▶ _Problem_
Among the lines below, return each one that contains the word "fresh".

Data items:
((
(** * The SFTP backend of restic (src/restic/backend/sftp/sftp.go)

    A shallow embedding of the backend and of the collaborators it calls:
    Go's [path] package, the error values of [os], [restic/errors] and
    [github.com/pkg/sftp], the handle type of package [restic], and the sftp
    client.  The backend's methods are written once, over an arbitrary
    implementation of the client ([SftpClient]), and are run on an in-memory
    remote file system ([MemFS]) that records every request it serves. *)

From Stdlib Require Import ZArith Ascii String List Lia Bool.
From stdpp Require Import base option list strings gmap.

Local Open Scope string_scope.
Local Open Scope Z_scope.

(** ** Go's [path] package: slash-separated paths *)

Module GoPath.

Definition slash : ascii := "/"%char.

(** [strings.Split(s, sep)] for a one-byte separator *)
Fixpoint split_on (sep : ascii) (s : string) : list string :=
  match s with
  | EmptyString => [EmptyString]
  | String c s' =>
      if Ascii.eqb c sep then EmptyString :: split_on sep s'
      else match split_on sep s' with
           | x :: xs => String c x :: xs
           | [] => [String c EmptyString]
           end
  end.

Definition split_slash : string -> list string := split_on slash.

(** [strings.Join(l, "/")] *)
Fixpoint join_slash (l : list string) : string :=
  match l with
  | [] => EmptyString
  | [x] => x
  | x :: xs => x +:+ String slash (join_slash xs)
  end.

(** The three kinds of path element [path.Clean] tells apart. *)
Definition is_skip (c : string) : bool := String.eqb c "" || String.eqb c ".".
Definition is_dotdot (c : string) : bool := String.eqb c "..".

(** One iteration of the loop of [path.Clean], on whole path elements.  The
    output buffer is the stack [st] of the elements written so far, the last
    one first; the leading slash of a rooted path is kept apart in [rooted].
    A [..] element removes the last real element when there is one
    ([out.w > dotdot]); otherwise it is appended on a path that is not rooted
    and dropped on a rooted one. *)
Definition clean_step (rooted : bool) (st : list string) (c : string) : list string :=
  if is_skip c then st
  else if is_dotdot c then
    match st with
    | top :: rest => if is_dotdot top then (if rooted then st else c :: st) else rest
    | [] => if rooted then [] else [c]
    end
  else c :: st.

Definition clean_elems (rooted : bool) (l : list string) : list string :=
  fold_left (clean_step rooted) l [].

Definition is_rooted (s : string) : bool :=
  match s with
  | String c _ => Ascii.eqb c slash
  | EmptyString => false
  end.

(** What [out.string()] holds at the end of [path.Clean]. *)
Definition render (rooted : bool) (st : list string) : string :=
  if rooted then String slash (join_slash (rev st))
  else match st with
       | [] => "."
       | _ => join_slash (rev st)
       end.

(** [path.Clean] *)
Definition Clean (s : string) : string :=
  match s with
  | EmptyString => "."
  | _ => render (is_rooted s) (clean_elems (is_rooted s) (split_slash s))
  end.

(** [path.Join]: the elements from the first non-empty one on are joined
    with slashes and cleaned; the empty string when every element is empty. *)
Fixpoint Join (elem : list string) : string :=
  match elem with
  | [] => EmptyString
  | e :: rest =>
      if String.eqb e "" then Join rest else Clean (join_slash elem)
  end.

Fixpoint has_slash (s : string) : bool :=
  match s with
  | EmptyString => false
  | String c s' => Ascii.eqb c slash || has_slash s'
  end.

(** The first result of [path.Split]: [p[:strings.LastIndex(p, "/")+1]]. *)
Fixpoint split_dir (p : string) : string :=
  match p with
  | EmptyString => EmptyString
  | String c p' => if has_slash p then String c (split_dir p') else EmptyString
  end.

(** [path.Dir] *)
Definition Dir (p : string) : string := Clean (split_dir p).

(** [path.Base]: the last element, trailing slashes dropped; [.] for the
    empty path and [/] for a path of slashes only. *)
Definition Base (p : string) : string :=
  match rev (filter (fun c => negb (String.eqb c "") = true) (split_slash p)) with
  | c :: _ => c
  | [] => if String.eqb p "" then "." else "/"
  end.

(** The properties of path elements the cleaning depends on. *)
Definition slash_free (x : string) : Prop := has_slash x = false.

(** A real path element: not empty, not [.], not [..]. *)
Definition real_elem (c : string) : Prop := is_skip c = false /\ is_dotdot c = false.

Definition no_skip (c : string) : Prop := is_skip c = false.

End GoPath.

(** [Join] of sftp.go: [path.Clean(path.Join(parts...))]. *)
Definition Join (parts : list string) : string :=
  GoPath.Clean (GoPath.Join parts).


(** ** Error values *)

(** The error values the backend creates, receives and inspects.  A Go
    [error] that may be nil is an [option error]. *)
#[warnings="-register-all"]
Inductive error : Type :=
| ErrNew (msg : string)                      (* errors.New, errors.Errorf *)
| ErrWrap (cause : error) (msg : string)     (* errors.Wrap of a non-nil error *)
| ErrNotExist                                (* os.ErrNotExist *)
| ErrEOF                                     (* io.EOF *)
| Errno (n : Z)                              (* syscall.Errno *)
| PathError (op path : string) (err : error) (* *os.PathError *)
| StatusError (code : Z) (msg : string)      (* *sftp.StatusError *)
| ErrUnable (dir : string) (errMkdirAll errMkdir : option error).
                                             (* mkdirAll's Errorf over two errors *)

Abbreviation goerr := (option error).
Abbreviation result A := (error + A)%type.

(** [errors.Wrap]: nil stays nil. *)
Definition Wrap (err : goerr) (msg : string) : goerr :=
  match err with
  | None => None
  | Some e => Some (ErrWrap e msg)
  end.

Fixpoint cause_of (e : error) : error :=
  match e with
  | ErrWrap c _ => cause_of c
  | _ => e
  end.

(** [errors.Cause] *)
Definition Cause (err : goerr) : goerr := cause_of <$> err.

Definition ENOENT : Z := 2.

(** [os.IsNotExist]: the error below a [*PathError] is compared with
    [syscall.ENOENT] and [os.ErrNotExist]. *)
Definition os_IsNotExist (err : goerr) : bool :=
  match err with
  | None => false
  | Some e =>
      match (match e with PathError _ _ u => u | _ => e end) with
      | ErrNotExist => true
      | Errno n => Z.eqb n ENOENT
      | _ => false
      end
  end.

Definition SSH_FX_NO_SUCH_FILE : Z := 2.
Definition SSH_FX_PERMISSION_DENIED : Z := 3.
Definition SSH_FX_FAILURE : Z := 4.

(** The name [fx(code)] prints, for the status codes of the protocol. *)
Definition fx_name (code : Z) : string :=
  match code with
  | 0 => "SSH_FX_OK"
  | 1 => "SSH_FX_EOF"
  | 2 => "SSH_FX_NO_SUCH_FILE"
  | 3 => "SSH_FX_PERMISSION_DENIED"
  | 4 => "SSH_FX_FAILURE"
  | 5 => "SSH_FX_BAD_MESSAGE"
  | 6 => "SSH_FX_NO_CONNECTION"
  | 7 => "SSH_FX_CONNECTION_LOST"
  | 8 => "SSH_FX_OP_UNSUPPORTED"
  | _ => "unknown"
  end.

Definition dquote : string := String (ascii_of_nat 34) EmptyString.

(** The method [Error] of [sftp.StatusError], that is
    [fmt.Sprintf("sftp: %q (%v)", msg, fx(code))], for a message that [%q]
    prints without escapes. *)
Definition StatusError_Error (code : Z) (msg : string) : string :=
  "sftp: " +:+ dquote +:+ msg +:+ dquote +:+ " (" +:+ fx_name code +:+ ")".
(** * Interactive Website Playground: a model of the page scripts

    The scripts of the playground (main.js, micro-interactions.js,
    scroll-lab.js, vue-lab.js and react-lab.js) are event handlers over
    browser state.  Each script is embedded as a Rocq module named after
    its file: the variables a script closes over become fields of a state
    record, every handler becomes a function on that record, and the
    browser delivers [event]s one at a time ([run] folds the handlers over
    a trace).  The browser objects the scripts talk to (web storage,
    [document.body], timers) are modelled by the small interfaces of
    module [browser]. *)

From Stdlib Require Import QArith Qround Ascii.
From stdpp Require Import base strings list gmap pretty.
Close Scope Q_scope.

(** ** Browser objects *)

Module browser.

(** Exceptions that the calls used by the scripts can raise. *)
Inductive exception := SecurityError | QuotaExceededError | SyntaxError.

Inductive completion (A : Type) :=
| Return (a : A)
| Throw (e : exception).
Arguments Return {A} a.
Arguments Throw {A} e.

(** Timers.  [setTimeout] files a callback under a fresh id and
    [clearTimeout] withdraws it.  The delay is kept with the entry, but
    the queue is not ordered by it: which pending timer expires next is
    decided by the trace of events. *)
Section timers.
Context {C : Type}.

Record timer := { timer_id : nat; handler : C; delay : nat }.

Record timers := {
  pending : list timer;
  next_timer : nat
}.

Definition no_timers : timers := {| pending := []; next_timer := 0 |}.

Definition setTimeout (cb : C) (ms : nat) (q : timers) : nat * timers :=
  (next_timer q,
   {| pending := pending q ++
                 [{| timer_id := next_timer q; handler := cb; delay := ms |}];
      next_timer := S (next_timer q) |}).

Definition drop (i : nat) (q : timers) : timers :=
  {| pending := filter (λ t, timer_id t ≠ i) (pending q);
     next_timer := next_timer q |}.

(** [clearTimeout(id)]; an id that is undefined clears nothing. *)
Definition clearTimeout (id : option nat) (q : timers) : timers :=
  match id with
  | None => q
  | Some i => drop i q
  end.

(** The callback filed under [i], if that timer is still pending. *)
Definition callback_of (i : nat) (q : timers) : option C :=
  handler <$> head (filter (λ t, timer_id t = i) (pending q)).

(** How many pending timers carry a callback of the kind [p]. *)
Definition count_pending (p : C → bool) (q : timers) : nat :=
  length (filter (λ t, p (handler t) = true) (pending q)).
End timers.
Arguments timer C : clear implicits.
Arguments timers C : clear implicits.

(** JavaScript truthiness of a string. *)
Definition truthy (s : string) : bool := negb (String.eqb s "").

(** [Array.prototype.join] on an array of strings. *)
Fixpoint join (sep : string) (a : list string) : string :=
  match a with
  | [] => ""
  | [x] => x
  | x :: a => x +:+ sep +:+ join sep a
  end.

End browser.

(** ** main.js: progress tracking in localStorage *)

Module main.
Import browser.

Record feature_page := { id : string; name : string; url : string }.

Definition FEATURE_PAGES : list feature_page :=
  [ {| id := "micro-interactions"; name := "Micro Interactions";
       url := "micro-interactions.html" |};
    {| id := "scroll-lab"; name := "Scroll Storytelling";
       url := "scroll-lab.html" |};
    {| id := "react-lab"; name := "React Lab"; url := "react-lab.html" |};
    {| id := "vue-lab"; name := "Vue Lab"; url := "vue-lab.html" |} ].

Definition STORAGE_KEY : string := "playground_visited_pages".

(** The text stored under a key.  The script only looks at a stored text
    through its truthiness and through [JSON.parse], and only writes
    texts made by [JSON.stringify] from an array of page ids, so a text
    is represented by what these calls make of it: the empty text, a
    text that [JSON.parse] rejects, or the JSON text of an array of
    strings (which parses back to that array).  A text that parses to
    anything else has no representation here.  The script writes such a
    text in one case: loaded on a page whose file name is the name of a
    property that objects inherit, it stores an array that holds null or
    an empty object (see [markCurrentPageAsVisited]). *)
Inductive text :=
| EmptyText
| Malformed
| ArrayText (pages : list string).

Definition text_truthy (t : text) : bool :=
  match t with EmptyText => false | _ => true end.

Definition JSON_parse (t : text) : completion (list string) :=
  match t with
  | ArrayText pages => Return pages
  | EmptyText | Malformed => Throw SyntaxError
  end.

Definition JSON_stringify (pages : list string) : text := ArrayText pages.

(** [localStorage]: the stored items, and whether reading or writing
    raises (storage blocked by the browser, quota exhausted). *)
Record Storage := {
  items : gmap string text;
  getItem_throws : bool;
  setItem_throws : bool
}.

Definition getItem (key : string) (ls : Storage) : completion (option text) :=
  if getItem_throws ls then Throw SecurityError else Return (items ls !! key).

Definition setItem (key : string) (value : text) (ls : Storage)
  : completion Storage :=
  if setItem_throws ls then Throw QuotaExceededError
  else Return {| items := <[key := value]> (items ls);
                 getItem_throws := getItem_throws ls;
                 setItem_throws := setItem_throws ls |}.

(** Storage that works and holds nothing. *)
Definition empty_storage : Storage :=
  {| items := ∅; getItem_throws := false; setItem_throws := false |}.

Definition getVisitedPages (ls : Storage) : list string :=
  match getItem STORAGE_KEY ls with
  | Return (Some stored) =>
      if text_truthy stored then
        match JSON_parse stored with
        | Return pages => pages
        | Throw _ => []
        end
      else []
  | Return None => []
  | Throw _ => []
  end.

Definition saveVisitedPages (pages : list string) (ls : Storage) : Storage :=
  match setItem STORAGE_KEY (JSON_stringify pages) ls with
  | Return ls' => ls'
  | Throw _ => ls
  end.

(** [Array.prototype.includes] on an array of strings. *)
Definition includes (a : list string) (x : string) : bool :=
  existsb (String.eqb x) a.

(** [Array.prototype.push]. *)
Definition push (a : list string) (x : string) : list string := a ++ [x].

Definition markPageAsVisited (pageId : string) (ls : Storage) : Storage :=
  let visited := getVisitedPages ls in
  if negb (includes visited pageId) then
    let visited := push visited pageId in
    saveVisitedPages visited ls
  else ls.

Definition isPageVisited (pageId : string) (ls : Storage) : bool :=
  let visited := getVisitedPages ls in
  includes visited pageId.

(** [Math.round]: the nearest integer, halves going up.  The quotients
    formed below are multiples of 1/4, which the script's floating-point
    arithmetic represents exactly, so rationals compute the same
    values. *)
Definition Math_round (x : Q) : Z := Qfloor (x + (1 # 2))%Q.

Record ProgressStats := {
  visitedCount : nat;
  total : nat;
  percentage : Z;
  allVisited : bool
}.
(** * ksql-go client: a shallow embedding of [client.go]

    The client talks to a remote service over HTTP.  Everything the
    service and the transport do is outside the program, so the embedding
    threads a log of the calls the program makes to its environment and
    takes every reply from an oracle that sees the calls made so far.
    Go panics are an explicit outcome. *)

From Stdlib Require Import ZArith.
From stdpp Require Import gmap strings list.

Local Open Scope string_scope.
Local Open Scope list_scope.

(** ** Go values *)

Module Json.

#[local] Set Warnings "-register-all".

(** A value as [encoding/json] hands it over in an [interface{}]. *)
Inductive value : Type :=
| JNull
| JBool (b : bool)
| JNumber (literal : string)
| JString (s : string)
| JArray (elems : list value)
| JObject (fields : list (string * value)).

(** [map[string]interface{}], in document order; the nil map is []. *)
Definition object := list (string * value).

(** [m[k]] with the comma-ok form: a repeated key keeps its last value. *)
Fixpoint lookup (k : string) (m : object) : option value :=
  match m with
  | [] => None
  | (k', v) :: rest =>
      match lookup k rest with
      | Some w => Some w
      | None => if String.eqb k k' then Some v else None
      end
  end.

(** The bytes of a body: [None] when they are not one JSON document. *)
Definition document := option value.

End Json.

Import Json.

(** The error values the client hands back. *)
Inductive error : Type :=
| ErrMsg (msg : string)
| ErrWrap (prefix : string) (cause : error)
| QueryError (result : Json.object).

Inductive result (A : Type) : Type :=
| Ok (a : A)
| Err (e : error).
Arguments Ok {A} a.
Arguments Err {A} e.

Inductive panic_reason : Type :=
| IndexOutOfRange (index len : nat)
| InterfaceConversion
| SendOnClosedChannel
| CloseOfClosedChannel.

(** How a run ends: with a value, with a panic, or not within the number
    of loop iterations the run was given. *)
Inductive outcome (A : Type) : Type :=
| Done (a : A)
| Panicked (p : panic_reason)
| Unfinished.
Arguments Done {A} a.
Arguments Panicked {A} p.
Arguments Unfinished {A}.

(** ** Payloads and requests *)

Record QueryPayload := {
  qp_KSQL : string;
  qp_StreamsProperties : Json.object
}.

Record QueryStreamPayload := {
  qsp_KSQL : string;
  qsp_Properties : list (string * string)
}.

Record CloseQueryPayload := { QueryID : string }.

Record InsertsStreamTargetPayload := { Target : string }.

Record InsertsStreamAck := { Status : string; Seq : Z }.

Record QueryResultHeader := {
  hdr_QueryID : string;
  ColumnNames : list string;
  ColumnTypes : list string
}.

(** What a [json.Encoder] is asked to encode. *)
Inductive frame : Type :=
| EncQuery (p : QueryPayload)
| EncQueryStream (p : QueryStreamPayload)
| EncCloseQuery (p : CloseQueryPayload)
| EncTarget (p : InsertsStreamTargetPayload)
| EncRecord (v : Json.value).

(** Byte sources and sinks the program holds: response bodies and the two
    ends of an [io.Pipe]. *)
Inductive handle : Type :=
| Body (id : nat)
| PipeReader (id : nat)
| PipeWriter (id : nat).

Inductive ReqBody : Type :=
| BufBody (f : frame)
| PipeBody (pr : handle)
| NilBody.

Record Request := {
  req_method : string;
  req_url : string;
  req_body : ReqBody
}.

Record Response := { resp_Body : handle }.

(** ** The environment *)

Inductive call : Type :=
| CallPipe
| CallDo (req : Request)
| CallReadAll (h : handle)
| CallDecodeHeader (h : handle)
| CallRead (h : handle)
| CallWrite (h : handle) (f : frame)
| CallClose (h : handle).

Inductive read_result : Type :=
| ReadData (n : nat)
| ReadEOF
| ReadErr (e : error).

(** Every reply may depend on the calls made before it. *)
Record Env := {
  on_Pipe : list call -> nat;
  on_Do : list call -> Request -> result Response;
  on_ReadAll : list call -> handle -> Json.document;
  on_DecodeHeader : list call -> handle -> result QueryResultHeader;
  on_Read : list call -> handle -> read_result;
  on_Write : list call -> handle -> frame -> option error;
  on_Close : list call -> handle -> option error
}.

(** Code and constants that [client.go] uses and does not define. *)
Record Deps := {
  makeRequest : string -> string -> string -> ReqBody -> result Request;
  parseSchemaKeys : string -> list string;
  (* the error of encoding a value as JSON, if any *)
  marshal : frame -> option error;
  (* [json.Unmarshal(b, &ack)] on a fresh [ack]: what [ack] holds
     afterwards, and the error *)
  Unmarshal_ack : string -> InsertsStreamAck * option error;
  queryPath : string;
  queryStreamPath : string;
  closeQueryPath : string;
  insertsStreamPath : string
}.

(** ** Programs: a state, and a result or a panic *)

Definition ST (S A : Type) : Type := S -> S * outcome A.

Definition ret {S A} (a : A) : ST S A := fun s => (s, Done a).

Definition bind {S A B} (m : ST S A) (k : A -> ST S B) : ST S B :=
  fun s =>
    match m s with
    | (s', Done a) => k a s'
    | (s', Panicked p) => (s', Panicked p)
    | (s', Unfinished) => (s', Unfinished)
    end.

(** [defer d; body]: [d] runs when [body] is over, also when it panicked. *)
Definition defer {S A B} (d : ST S B) (body : ST S A) : ST S A :=
  fun s =>
    match body s with
    | (s', Unfinished) => (s', Unfinished)
    | (s', o) =>
        match d s' with
        | (s'', Done _) => (s'', o)
        | (s'', Panicked p) => (s'', Panicked p)
        | (s'', Unfinished) => (s'', Unfinished)
        end
    end.

Notation "'let*' x ':=' m 'in' k" := (bind m (fun x => k))
  (at level 10, x name, m at level 100, k at level 200).

(** Programs that talk to the environment carry the log of their calls. *)
Definition M (A : Type) : Type := ST (list call) A.

Definition perform {A} (c : call) (reply : list call -> A) : M A :=
  fun log => (log ++ [c], Done (reply log)).
(** * Buscar_BOE: extraction, classification, rendering and orchestration

    A shallow embedding of the document pipeline of the repository:
    - [boe_digest.py]: [obtener_sumario_boe], [extraer_documentos],
      [clasificar_por_tema], [generar_resumen_html], [enviar_email_digest],
      [generar_digest_completo];
    - [app.py]: [_extract_sumario_entries];
    - [pages/2_Chat_BOE.py]: [extraer_documentos_sumario].

    Python values are modelled as the code has them: decoded JSON as a tagged
    tree, a [dict] as an association list in insertion order (iteration order
    is observable in this program), [int] as [Z], exceptions as an error
    result.  Python built-ins whose behaviour depends on Unicode tables, the
    locale or the outside world ([str.lower], [str.title], [repr],
    [strptime]/[strftime], the HTTP request, the SMTP session) are Section
    variables: every theorem holds for whatever they compute. *)

From Stdlib Require Import String Ascii List ZArith Floats Bool Lia Permutation.
From Stdlib Require Import DecimalString.
Import ListNotations.

#[local] Open Scope string_scope.
#[local] Open Scope list_scope.

(* ================================================================== *)
(** ** Exceptions and the error result *)
(* ================================================================== *)

Inductive excepcion : Type :=
| KeyError (clave : string)
| TypeError
| ValueError.

Inductive res (A : Type) : Type :=
| Ok (a : A)
| Raise (e : excepcion).

Arguments Ok {A} a.
Arguments Raise {A} e.

Definition res_bind {A B : Type} (m : res A) (k : A -> res B) : res B :=
  match m with
  | Ok a => k a
  | Raise e => Raise e
  end.
(* ===== verification/_CoqProject ===== *)
-Q . S2P
Prelude.v
Aes.v
NInt.v
Base64.v
Hash.v
Func.v
Text.v
Md5.v
Packet.v
Crypt.v
YsDB.v
Connection.v
Socket.v
Client.v
Keys.v
Pools.v
ThreadPool.v
Cache.v
HttpParser.v
Websocket.v
HttpIo.v
HttpRequest.v
Httpd.v
WebServer.v
Template.v
FastCgi.v
Floats.v
LuaLex.v
LuaApi.v
Scripts.v
LangSolver.v
Live.v
Sta.v
Daemon.v
Plus.v
Crc32.v
Adler32.v
Inftrees.v
InfTable.v
Trees.v
TreeBuild.v
Canon.v
Lookup.v
BlockReader.v
TreeSend.v
Lz.v
Deflate.v
Overlay.v
Inflated.v
Blocks.v
Compressors.v
Stored.v
Compress.v
Streams.v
))
▶ _Task output_
(** Timers.  [setTimeout] files a callback under a fresh id and
  (* [json.Unmarshal(b, &ack)] on a fresh [ack]: what [ack] holds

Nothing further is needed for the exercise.